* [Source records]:
(** A forced liquidation sells everything or nothing. On a paper account,
    when no stock that the account holds is inside its liquidation window, a
    scan changes nothing. As soon as one is, the scan sells every position of
    the account that has a price, also those of stocks that are not being
    delisted: the liquidator calls the emergency flatten, which knows no
    symbol. *)
Theorem scan_sells_everything_or_nothing now window r (m : MockTrader S) :
  keyed m ->
  let '(_, err, m') := Scan FormatDate now window (fun _ => None) r m in
  err = None
  /\ ((forall s rec p, r !! s = Some rec -> IsInDelistingWindow now window rec = true ->
         positions m !! st_Symbol rec = Some p -> fle (PositionInfo.Quantity p) f0 = true) -> m' = m)
  /\ (forall s rec p, r !! s = Some rec -> IsInDelistingWindow now window rec = true ->
        positions m !! st_Symbol rec = Some p -> fle (PositionInfo.Quantity p) f0 = false ->
        forall s' p', positions m' !! s' = Some p' -> positions m !! s' = Some p' /\ closable m s' p' = false).
Proof.
  intros Hk. unfold Scan. set (cands := ListByState (Some Delisting) r).
  assert (forall rec, rec ∈ cands <-> st_State rec = Delisting /\ exists s, r !! s = Some rec) as Hc.
  { intros rec. unfold cands, ListByState. rewrite merge_sort_Permutation, list_elem_of_In, List.filter_In, <- list_elem_of_In.
    rewrite bool_decide_eq_true, list_elem_of_fmap. split.
    - intros [([s v] & -> & Hin) Hs]. apply range_elem in Hin. eauto.
    - intros [Hs (s & Hin)]. split; [|done]. exists (s, rec). split; [done|]. by apply range_elem. }
  clearbody cands.
  assert (forall rec, IsInDelistingWindow now window rec = true -> st_State rec = Delisting) as Hw.
  { intros rec. unfold IsInDelistingWindow. case_bool_decide; [done|discriminate]. }
  assert (existsb (endangered now window m) cands = true <->
          exists s rec p, r !! s = Some rec /\ IsInDelistingWindow now window rec = true
            /\ positions m !! st_Symbol rec = Some p /\ fle (PositionInfo.Quantity p) f0 = false) as He.
  { rewrite existsb_exists. setoid_rewrite <- list_elem_of_In. unfold endangered. setoid_rewrite Hc.
    setoid_rewrite andb_true_iff. setoid_rewrite negb_true_iff. split.
    - intros (rec & [Hs (s & Hin)] & Hi & Hq). rewrite held_map_lookup in Hq.
      destruct (positions m !! st_Symbol rec) as [p|] eqn:Ep; cbn in Hq; [|discriminate]. eauto 8.
    - intros (s & rec & p & Hin & Hi & Ep & Hq). exists rec. split; [eauto|]. by rewrite held_map_lookup, Ep. }
  assert (exists res m', (match cands with [] => (Some (MkLiqResult [] 0 0), None, m) | _ =>
            let '(res, err, t) := scan_loop FormatDate now window (held_map m) (map (fun rec => (rec, None)) cands)
                                    (MkLiqResult [] 0 0, m) in (Some res, err, t) end) = (Some res, None, m')
          /\ if existsb (endangered now window m) cands then flat m m' else m' = m) as (res & m' & Em & Hm').
  { destruct cands as [|c cs]; [by exists (MkLiqResult [] 0 0), m|].
    destruct (scan_loop_effect now window m (c :: cs) (MkLiqResult [] 0 0) m (or_introl eq_refl)) as (res & m' & -> & Hm'). eauto. }
  cbn [TraderPositions mock Mock_LiveTrader]. rewrite positions_listed by done. fold (held_map m).
  replace (imap (fun (i : nat) rec => (rec, @None bytes)) cands) with (map (fun rec => (rec, @None bytes)) cands)
    by (symmetry; apply imap_fmap_const).
  rewrite Em. split; [done|]. destruct (existsb (endangered now window m) cands).
  - split; [|intros s rec p _ _ _ _; apply Hm']. intros Hno. exfalso.
    destruct (proj1 He eq_refl) as (s & rec & p & H1 & H2 & H3 & H4). by rewrite (Hno s rec p H1 H2 H3) in H4.
  - split; [done|]. intros s rec p H1 H2 H3 H4. exfalso. discriminate (proj2 He ltac:(eauto 8)).
Qed.
End Scan.

(** ** A concrete scan *)

Module StockSample.
Definition bad : bytes := lit "600000.SH".
Definition good : bytes := lit "000001.SZ".
Definition held (s : bytes) : PositionInfo.t :=
  PositionInfo.Mk s (f64_of_Z 100) (f64_of_Z 100) (f64_of_Z 9) (f64_of_Z 10) f0 f0 f0 (f64_of_Z 100).
Definition account : MockTrader unit :=
  MkTrader (MkConfig f0 (flit 3 4) (flit 5 4) (flit 1 4) (flit 1 5) (f64_of_Z 5) [] f0 f0) (Some (fun _ => f64_of_Z 10))
    None None {[bad := held bad; good := held good]} ∅ f0.
Definition registry : Registry := {[bad := MkStock bad Delisting [] 0 (2 * day) (3 * day) 0]}.
Definition save (_ : OrderRecord.t) (u : unit) : bool * unit := (true, u).
End StockSample.

Lemma scan_sells_everything_or_nothing_witness :
  IsInDelistingWindow day (5 * day) (MkStock StockSample.bad Delisting [] 0 (2 * day) (3 * day) 0) = true
  /\ let '(_, _, m') := @Scan (MockTrader unit) (@Mock_LiveTrader unit StockSample.save (fun s => s) 0 sorted_order)
                          sorted_order (fun _ => []) day (5 * day) (fun _ => None) StockSample.registry StockSample.account in
     positions m' !! StockSample.good = None.
Proof.
  assert (IsInDelistingWindow day (5 * day) (MkStock StockSample.bad Delisting [] 0 (2 * day) (3 * day) 0) = true) as Hw
    by (vm_compute; reflexivity).
  split; [exact Hw|].
  assert (keyed StockSample.account) as Hk.
  { intros s p Hs. unfold StockSample.account in Hs. cbn in Hs.
    apply lookup_insert_Some in Hs as [[<- <-]|[_ Hs]]; [reflexivity|].
    apply lookup_singleton_Some in Hs as [<- <-]. reflexivity. }
  pose proof (@scan_sells_everything_or_nothing unit StockSample.save (fun s => s) 0 sorted_order (fun _ => [])
                day (5 * day) StockSample.registry StockSample.account Hk) as T.
  unfold mock in T. destruct (Scan _ _ _ _ _ _) as [[res err] m']. destruct T as (_ & _ & T).
  destruct (positions m' !! StockSample.good) as [p|] eqn:E; [|reflexivity]. exfalso.
  destruct (T StockSample.bad (MkStock StockSample.bad Delisting [] 0 (2 * day) (3 * day) 0) (StockSample.held StockSample.bad)
              ltac:(vm_compute; reflexivity) Hw ltac:(vm_compute; reflexivity) ltac:(vm_compute; reflexivity)
              StockSample.good p E) as [Hp Hc].
  assert (p = StockSample.held StockSample.good) as ->.
  { assert (positions StockSample.account !! StockSample.good = Some (StockSample.held StockSample.good)) as H0
      by (vm_compute; reflexivity). congruence. }
  assert (closable StockSample.account StockSample.good (StockSample.held StockSample.good) = true) as H1
    by (vm_compute; reflexivity). congruence.
Defined.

* [Task prompt]:
Only one stretch of the records above is wanted: the lines between the one holding "- intros (s" and the one holding "assert (exists res", inclusive, reproduced exactly.

* [Answer space]:
    - intros (s & rec & p & Hin & Hi & Ep & Hq). exists rec. split; [eauto|]. by rewrite held_map_lookup, Ep. }
  assert (exists res m', (match cands with [] => (Some (MkLiqResult [] 0 0), None, m) | _ =>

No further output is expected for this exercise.